Not Enough South Africans in Mauritius

In July 2009 I posted an article titled “Too Many South Africans in Mauritius?” It was controversial probably because many did not notice the question mark at the end of the title, or did not read what I considered to be a fairly balanced view. Then again, maybe my idea of balance is not someone else’s.

At the time, Mauritius had lowered the minimum salary an expatriate needed to earn to get a residence permit. It was down to $1000 (Rs30 000) per month. This allowed a lot of expats, not just from South Africa, but also Europe and the Sub Continent to form local companies with a single employee – the expatriate. The company would pay the Rs30 000 salary and they would qualify for a permit.

At the same time, a large contingent of South Africans, victims of a weakening economy, high taxation, declining public services, legislated discrimination – called Black Empowerment – and who had become fearful of the future, expressed an interest in settling in Mauritius.

So, while there was still a ‘Right of Admission Reserved’ sign on the front door of Mauritius Inc, it was not that hard to get in.

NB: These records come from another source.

Lemma ordinals_spec series id ref : ordinals series !! id = Some ref <->
  exists n s, id = Z.of_nat n /\ series !! n = Some s /\ ref = bs_ref s.
Proof.
  unfold ordinals. rewrite <- elem_of_list_to_map by apply imap_fst_NoDup. rewrite elem_of_lookup_imap. split.
  - intros (n & s & [= -> ->] & Hs). eauto.
  - intros (n & s & -> & Hs & ->). exists n, s. done.
Qed.

Lemma ordinals_snoc series s : ordinals (series ++ [s]) = <[Z.of_nat (length series) := bs_ref s]> (ordinals series).
Proof.
  apply map_eq. intros id. apply option_eq. intros ref. rewrite ordinals_spec, lookup_insert_Some, ordinals_spec. split.
  - intros (n & s' & -> & Hs & ->). apply lookup_app_Some in Hs as [Hs|[Hle Hs]].
    + right. split; [apply lookup_lt_Some in Hs; lia|eauto].
    + left. destruct (n - length series)%nat as [|k] eqn:E; [|done]. injection Hs as <-. split; [f_equal; lia|done].
  - intros [[<- <-]|[Hne (n & s' & -> & Hs & ->)]].
    + exists (length series), s. split_and!; [done|by rewrite lookup_app_r, Nat.sub_diag|done].
    + exists n, s'. split_and!; [done|by apply lookup_app_l_Some|done].
Qed.

Lemma inv_from_snoc series s : forall id m, inv_from id m (series ++ [s]) = inv_series (inv_from id m series) (id + ulen series) s.
Proof.
  induction series as [|x series IH]; intros id m; cbn [app inv_from]; [by rewrite Z.add_0_r|].
  rewrite IH. f_equal. unfold ulen. cbn [length]. lia.
Qed.

(** The postings a block inverts are those of an in-memory index of its ordinals. *)
Lemma inv_mem_index series : Forall (fun s => postable (bs_ref s)) series ->
  mem_index (MkMemPostings (inv_from 0 ∅ series) (Z.of_nat <$> seq 0 (length series))) (ordinals series).
Proof.
  induction series as [|s series IH] using rev_ind; intros Hp; [apply NewMemPostings_spec|].
  apply Forall_app in Hp as [Hps Hp]. rewrite Forall_singleton in Hp. specialize (IH Hps).
  set (p := MkMemPostings (inv_from 0 ∅ series) _) in IH.
  assert (Hfresh : ordinals series !! Z.of_nat (length series) = None).
  { apply eq_None_not_Some. intros [ref Href]. apply ordinals_spec in Href as (n & s' & Hn & Hs & _).
    apply lookup_lt_Some in Hs. lia. }
  pose proof (MemAdd_spec p _ (Z.of_nat (length series)) (bs_ref s) IH Hfresh) as Hadd. rewrite <- ordinals_snoc in Hadd.
  enough (Heq : MkMemPostings (inv_from 0 ∅ (series ++ [s])) (Z.of_nat <$> seq 0 (length (series ++ [s])))
    = MemAdd p (Z.of_nat (length series)) (bs_ref s)) by by rewrite Heq.
  unfold MemAdd, p. cbn [mp_m mp_all]. f_equal.
  - rewrite inv_from_snoc, Z.add_0_l. unfold inv_series, ulen.
    rewrite (foldl_pairs (fun m k v => inv_add m k v _)), (foldl_pairs (fun m k v => mp_add m k v _)).
    apply inv_pairs; [apply (mi_ok _ _ IH)|done|]. intros [k v] x _ Hx. apply (mi_in _ _ IH) in Hx as (ref & Href & _).
    apply ordinals_spec in Href as (n & s' & -> & Hs & _). apply lookup_lt_Some in Hs. lia.
  - rewrite length_app, Nat.add_1_r, seq_S, fmap_app. cbn [fmap list_fmap Nat.add]. unfold appendSorted.
    destruct (last (Z.of_nat <$> seq 0 (length series))) as [y|] eqn:El; [|done].
    rewrite (proj2 (Z.ltb_lt _ _)); [done|]. apply last_Some_elem_of, list_elem_of_fmap in El as (n & -> & Hn%elem_of_seq). lia.
Qed.

(** ** The posting lists, in order *)

#[export] Instance posting_le_trans : Transitive posting_le.
Proof.
  intros a b c [H1|[H1 H1']] [H2|[H2 H2']]; unfold posting_le.
  - left. by etrans.
  - left. by rewrite <- H2.
  - left. by rewrite H1.
  - right. split; [congruence|by etrans].
Qed.

#[export] Instance posting_le_total : Total posting_le.
Proof.
  intros a b. unfold posting_le. destruct (total str_le (pl_key a) (pl_key b)) as [H|H];
    (destruct (decide (pl_key a = pl_key b)) as [E|E]; [|first [left; left; by apply str_le_lt|right; left; apply str_le_lt; [done|congruence]]]).
  all: destruct (total str_le (pl_value a) (pl_value b)); [left|right]; right; split; congruence || done.
Qed.

Definition posting_lt (a b : postingList) : Prop :=
  str_lt (pl_key a) (pl_key b) \/ (pl_key a = pl_key b /\ str_lt (pl_value a) (pl_value b)).

Section Postings.
Variable series : list blockSeries.
Hypothesis Hpost : Forall (fun s => postable (bs_ref s)) series.
Notation m := (inv_from 0 ∅ series).

Lemma elem_of_invert l : l ∈ invert series <->
  exists vals, m !! pl_key l = Some vals /\ vals !! pl_value l = Some (pl_ids l).
Proof.
  unfold invert. rewrite merge_sort_Permutation, list_elem_of_bind. split.
  - intros ([k vals] & Hl & Hk). apply list_elem_of_fmap in Hl as ([v ids] & -> & Hv). cbn in *.
    apply elem_of_map_to_list in Hk, Hv. eauto.
  - intros (vals & Hk & Hv). exists (pl_key l, vals). split; [|by apply elem_of_map_to_list].
    apply list_elem_of_fmap. exists (pl_value l, pl_ids l). split; [by destruct l|by apply elem_of_map_to_list].
Qed.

And get in they did. Residence permits from South Africa climbed to a high of about 1300 I am told. That is one per family equating to about 5000 SA Expats.

Then there was a whiplash negative reaction against the SA Expatriate communities that had sprung up in Black River and Grand Bay, and to South Africans in general who personified the Expatriate So Many of us Fear: Someone who threatens the Mauritian lifestyle, labour market, property market and general well-being. No matter how irrational this fear is, it is still there.

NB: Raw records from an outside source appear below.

(* ===== verification/Block.v ===== *)
(** * Blocks (internal/tsdb/block: write.go, block.go)

    The writer that packs series into chunks and an index, and the reader that
    answers from the two files.  meta.json is its value: its JSON text is not
    modelled.  A ULID is a number and compares as one. *)

From Stdlib Require Import ZArith Lia.
From Stdlib Require Import (notations) String.
From stdpp Require Import base sorting gmap numbers list.
From S2P Require Import Prelude Chunkenc Wal Gostring Tsdb Index HeadRecord Head HeadSeries Compact BlockFile.

(** ** The writer *)

Inductive write_error :=
| ErrWriterClosed | ErrBadRef (e : ref_error) | ErrEncode (e : chunk_error) | ErrIO | ErrEmpty | ErrWriterPanic.

Record WriterOptions := MkWriterOptions { wo_Level : Z; wo_Sources : list Z; wo_ResolutionS : Z }.

Record block_files := MkBlockFiles { bf_meta : Meta; bf_index : list Z; bf_chunks : list Z }.

Record BWriter := MkBWriter {
  bw_id : Z;
  bw_opts : WriterOptions;
  bw_chunks : chunkWriter;
  bw_ix : list blockSeries;
  bw_stats : BStats;
  bw_minT : Z;
  bw_maxT : Z;
  bw_closed : bool;
  bw_published : option block_files;   (* the directory after the rename *)
  bw_io : list bool;                   (* outcomes of the system calls still to come *)
}.

Abbreviation BW := (SE BWriter write_error).

Definition with_io (io : list bool) (w : BWriter) : BWriter :=
  MkBWriter (bw_id w) (bw_opts w) (bw_chunks w) (bw_ix w) (bw_stats w) (bw_minT w) (bw_maxT w) (bw_closed w) (bw_published w) io.
Definition with_chunks (c : chunkWriter) (w : BWriter) : BWriter :=
  MkBWriter (bw_id w) (bw_opts w) c (bw_ix w) (bw_stats w) (bw_minT w) (bw_maxT w) (bw_closed w) (bw_published w) (bw_io w).
Definition with_series (s : blockSeries) (samples chunks : nat) (minT maxT : Z) (w : BWriter) : BWriter :=
  let st := bw_stats w in
  MkBWriter (bw_id w) (bw_opts w) (bw_chunks w) (bw_ix w ++ [s])
    (MkBStats (bs_Series st + 1) (bs_Samples st + Z.of_nat samples) (bs_Chunks st + Z.of_nat chunks))
    minT maxT (bw_closed w) (bw_published w) (bw_io w).
Definition with_bclosed (w : BWriter) : BWriter :=
  MkBWriter (bw_id w) (bw_opts w) (bw_chunks w) (bw_ix w) (bw_stats w) (bw_minT w) (bw_maxT w) true (bw_published w) (bw_io w).
Definition with_published (f : block_files) (w : BWriter) : BWriter :=
  MkBWriter (bw_id w) (bw_opts w) (bw_chunks w) (bw_ix w) (bw_stats w) (bw_minT w) (bw_maxT w) (bw_closed w) (Some f) (bw_io w).

(** A system call: it succeeds unless the script says otherwise. *)
Definition sys : BW unit := fun w =>
  match bw_io w with
  | [] => (w, Ok tt)
  | ok :: rest => (with_io rest w, if ok : bool then Ok tt else Err ErrIO)
  end.
Fixpoint sys_n (n : nat) : BW unit := match n with O => mret tt | S n' => _ ← sys; sys_n n' end.

(** NewWriter: the directory, then the chunk file and its header. *)
Definition NewWriter (id : Z) (opts : WriterOptions) (io : list bool) : BWriter :=
  MkBWriter id opts newChunkWriter [] (MkBStats 0 0 0) (2 ^ 63 - 1) (- 2 ^ 63) false None io.

Definition writeChunk (samples : list (Z * Z)) : BW chunkRef := fun w =>
  match ChunkAppender NewChunk with
  | Err e => (w, Err (ErrEncode e))
  | Ok app =>
      match appendAll samples app with
      | (_, Err e) => (w, Err (ErrEncode e))
      | (app, Ok _) =>
          match sys w with
          | (w, Err e) => (w, Err e)
          | (w, Ok _) =>
              let '(cw, (off, recLen)) := cw_write EncodingGorilla (Bytes (a_c app)) (bw_chunks w) in
              match samples, last samples with
              | s0 :: _, Some s1 => (with_chunks cw w, Ok (MkChunkRef s0.1 s1.1 off recLen))
              | _, _ => (w, Err ErrWriterPanic)
              end
          end
      end
  end.

(** The chunks of a series, 120 samples each. *)
Fixpoint write_chunks (fuel : nat) (samples : list (Z * Z)) (out : list chunkRef) : BW (list chunkRef) :=
  match fuel, samples with
  | S fuel', _ :: _ =>
      let n := Z.to_nat MaxSamplesPerChunk in
      ref ← writeChunk (take n samples);
      write_chunks fuel' (drop n samples) (out ++ [ref])
  | _, _ => mret out
  end.

Definition AddSeries (ref : SeriesRef) (samples : list (Z * Z)) : BW unit :=
  w ← get;
  if bw_closed w then throw ErrWriterClosed else
  match samples, last samples with
  | s0 :: _, Some s1 =>
      match Validate ref with
      | Err e => throw (ErrBadRef e)
      | Ok _ =>
          chunks ← write_chunks (length samples) samples [];
          w ← get;
          put (with_series (MkBlockSeries ref chunks) (length samples) (length chunks)
            (Z.min (bw_minT w) s0.1) (Z.max (bw_maxT w) s1.1) w)
      end
  | _, _ => mret tt
  end.

Definition meta_of (w : BWriter) : Meta :=
  MkMeta (bw_id w) 1 (bw_minT w) (bw_maxT w) (bw_stats w) (wo_Level (bw_opts w)) (wo_Sources (bw_opts w)) (wo_ResolutionS (bw_opts w)).

(** [Close]: Sync and Close of chunks.dat; index.dat; meta.json; the directory; the
    rename that publishes; the parent directory. *)
Definition BClose : BW Meta :=
  w ← get;
  if bw_closed w then throw ErrWriterClosed else
  _ ← put (with_bclosed w);
  _ ← sys_n 2;
  w ← get;
  if bs_Series (bw_stats w) =? 0 then throw ErrEmpty else
  _ ← sys_n 4;
  _ ← sys_n 4;
  _ ← sys;
  _ ← sys;
  w ← get;
  _ ← put (with_published (MkBlockFiles (meta_of w) (index_bytes (bw_ix w)) (cw_file (bw_chunks w))) w);
  _ ← sys;
  mret (meta_of w).

Fixpoint add_all (series : list (SeriesRef * list (Z * Z))) : BW unit :=
  match series with
  | [] => mret tt
  | (ref, samples) :: rest => _ ← AddSeries ref samples; add_all rest
  end.

(** [Abort] on a writer that is still open: nothing is published, nothing more is accepted. *)
Definition BAbort : BW unit :=
  w ← get;
  if bw_closed w then mret tt else
  _ ← put (with_bclosed w);
  w ← get;
  let '(w, _) := sys_n 2 w in
  _ ← put w;
  sys.

(** [Write], once its directory and the chunk file's header are there: a series that
    cannot be added aborts the block, with the first error. *)
Definition Write (id : Z) (series : list (SeriesRef * list (Z * Z))) (opts : WriterOptions) (io : list bool) :
  BWriter * result write_error Meta :=
  match add_all series (NewWriter id opts io) with
  | (w, Err e) => ((BAbort w).1, Err e)
  | (w, Ok _) => BClose w
  end.

(** ** The reader *)

Record Block := MkBlock { blk_meta : Meta; blk_ix : indexReader; blk_chunks : list Z }.

Inductive read_error :=
| ErrMetaVersion (v : Z) | ErrFile (e : block_error) | ErrPostings (id : Z) | ErrEncoding (e : Z) | ErrDecoding (e : chunk_error).

Definition MetaVersion : Z := 1.
Definition ReadMeta (m : Meta) : result read_error Meta :=
  if negb (bm_Version m =? MetaVersion) then Err (ErrMetaVersion (bm_Version m)) else Ok m.

Definition file_result {A} (r : result block_error A) : result read_error A :=
  match r with Ok a => Ok a | Err e => Err (ErrFile e) end.

Definition BlockOpen (f : block_files) : result read_error Block :=
  m ← ReadMeta (bf_meta f);
  ix ← file_result (openIndexReader (bf_index f));
  cr ← file_result (openChunkReader (bf_chunks f));
  Ok (MkBlock m ix cr).

Definition Overlaps (b : Block) (from to : Z) : bool := (bm_MinTime (blk_meta b) <=? to) && (from <=? bm_MaxTime (blk_meta b)).

(** The loop over one chunk's samples: those in the window, up to the first past it. *)
Fixpoint scan (fuel : nat) (from to : Z) (it : Iterator) (out : list (Z * Z)) : list (Z * Z) * Iterator :=
  match fuel with
  | O => (out, it)
  | S fuel' =>
      match Next it with
      | (it', false) => (out, it')
      | (it', true) =>
          let '(t, v) := At it' in
          if t <? from then scan fuel' from to it' out
          else if to <? t then (out, it')
          else scan fuel' from to it' (out ++ [(t, v)])
      end
  end.

Fixpoint samples_loop (file : list Z) (crs : list chunkRef) (from to : Z) (out : list (Z * Z)) : result read_error (list (Z * Z)) :=
  match crs with
  | [] => Ok out
  | cr :: rest =>
      if (cr_maxT cr <? from) || (to <? cr_minT cr) then samples_loop file rest from to out else
      '(enc, data) ← file_result (chunk_at file (cr_off cr) (cr_recLen cr));
      if negb (enc =? EncodingGorilla) then Err (ErrEncoding enc) else
      match FromBytes data with
      | Err e => Err (ErrDecoding e)
      | Ok c =>
          let it := ChunkIterator c in
          let '(out, it) := scan (Z.to_nat (it_total it - it_read it) + 1) from to it out in
          match it_err it with Some e => Err (ErrDecoding e) | None => samples_loop file rest from to out end
      end
  end.
Definition samples (b : Block) (s : blockSeries) (from to : Z) : result read_error (list (Z * Z)) :=
  samples_loop (blk_chunks b) (bs_chunks s) from to [].

Fixpoint select_loop (b : Block) (ids : list Z) (from to : Z) : result read_error (list (SeriesRef * list (Z * Z))) :=
  match ids with
  | [] => Ok []
  | id :: rest =>
      if ulen (ir_series (blk_ix b)) <=? id then Err (ErrPostings id) else
      match ir_series (blk_ix b) !! Z.to_nat id with
      | None => Err (ErrFile ErrPanic)
      | Some s =>
          ss ← samples b s from to;
          out ← select_loop b rest from to;
          Ok (match ss with [] => out | _ => (bs_ref s, ss) :: out end)
      end
  end.

Definition BlockSelect (b : Block) (sel : Selector) (from to : Z) : result read_error (list (SeriesRef * list (Z * Z))) :=
  if negb (Overlaps b from to) then Ok [] else
  out ← select_loop b (IndexSelect (blk_ix b) sel) from to;
  Ok (merge_sort key_le out).

Fixpoint all_loop (b : Block) (ss : list blockSeries) : result read_error (list (SeriesRef * list (Z * Z))) :=
  match ss with
  | [] => Ok []
  | s :: rest =>
      vs ← samples b s (bm_MinTime (blk_meta b)) (bm_MaxTime (blk_meta b));
      out ← all_loop b rest;
      Ok ((bs_ref s, vs) :: out)
  end.
Definition All (b : Block) : result read_error (list (SeriesRef * list (Z * Z))) := all_loop b (ir_series (blk_ix b)).

Definition BSeries (b : Block) : list SeriesRef := bs_ref <$> ir_series (blk_ix b).

Fixpoint refs_of (series : list blockSeries) (ids : list Z) : result read_error (list SeriesRef) :=
  match ids with
  | [] => Ok []
  | id :: rest =>
      if ulen series <=? id then Err (ErrPostings id) else
      match series !! Z.to_nat id with
      | None => Err (ErrFile ErrPanic)
      | Some s => out ← refs_of series rest; Ok (bs_ref s :: out)
      end
  end.
Definition BSeriesOf (b : Block) (metric : gostring) : result read_error (list SeriesRef) :=
  refs_of (ir_series (blk_ix b)) (Postings (blk_ix b) MetricName metric).

Definition SamplesFor (b : Block) (key : gostring) : result read_error (list (Z * Z)) :=
  let series := ir_series (blk_ix b) in
  let n := length series in
  i ← file_result (or_panic (SearchTry n (fun i => s ← series !! i; Some (bool_decide (str_le key (Key (bs_ref s)))))));
  if (i =? n)%nat then Ok [] else
  s ← file_result (or_panic (series !! i));
  if decide (Key (bs_ref s) = key)
  then samples b s (bm_MinTime (blk_meta b)) (bm_MaxTime (blk_meta b)) else Ok [].

(** What compaction reads of a block. *)
#[export] Instance Block_Reader : BlockReader Block read_error := {|
  b_Meta := blk_meta; b_Series := BSeries; b_SamplesFor := SamplesFor;
|}.

(** ** Compaction's [merge]: the sources' series, one at a time, into a new block *)

Inductive merge_error := ErrMergeRead (e : read_error) | ErrMergeWrite (e : write_error).

Definition lift_write {A} (m : BW A) : SE BWriter merge_error A := fun w =>
  match m w with (w, Ok a) => (w, Ok a) | (w, Err e) => (w, Err (ErrMergeWrite e)) end.

Fixpoint merge_add (sources : list Block) (refs : list SeriesRef) : SE BWriter merge_error unit :=
  match refs with
  | [] => mret tt
  | ref :: rest =>
      match gather sources (Key ref) with
      | Err e => throw (ErrMergeRead e)
      | Ok [] => merge_add sources rest
      | Ok ss => _ ← lift_write (AddSeries ref ss); merge_add sources rest
      end
  end.

Definition merge_opts (p : Plan Block) (res : Z) : WriterOptions :=
  MkWriterOptions (p_Level p) ((fun b => bm_ULID (b_Meta b)) <$> p_Sources p) res.

(** [None]: p.Sources[0] of a plan with no sources panics. *)
Definition merge (id : Z) (p : Plan Block) (io : list bool) : option (BWriter * result merge_error Meta) :=
  match p_Sources p with
  | [] => None
  | b :: _ =>
      Some (match merge_add (p_Sources p) (mergedSeries (p_Sources p)) (NewWriter id (merge_opts p (bm_ResolutionS (b_Meta b))) io) with
            | (w, Err e) => ((BAbort w).1, Err e)
            | (w, Ok _) => lift_write BClose w
            end)
  end.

The result was that the Authorities raised the bar to entry, and fudged the criteria. They made the minimum salary Rs75 000 ($2500). Then they lowered it to Rs45 000 ($1500) per month. In addition to the salary hurdle, the Expat applicant also submits to a review of whether the skills are needed in Mauritius. There are no guidelines to this and it seems to be a moving target. Expats who qualify by salary can still fail by job category. We regularly contact the BOI for guidance before submitting an application.

And predictably, the expats who scraped in on Rs30 000 per month could not afford the increase and packed up and went home, or to greener pastures. Apparently the number of South African Expatriate Permits is down to 350 (from the 1300). The Minister of Finance has noticed this, and called a colleague of mine to ask if there was a problem.

The Ministry of Finance (through the Board of Investment) together with the SA High Commission is holding two sessions with Mauritius based South African Expatriates to try and find out what is wrong. Since our business also involves setting up Expatriates in Mauritius, I am going to see what they have to say.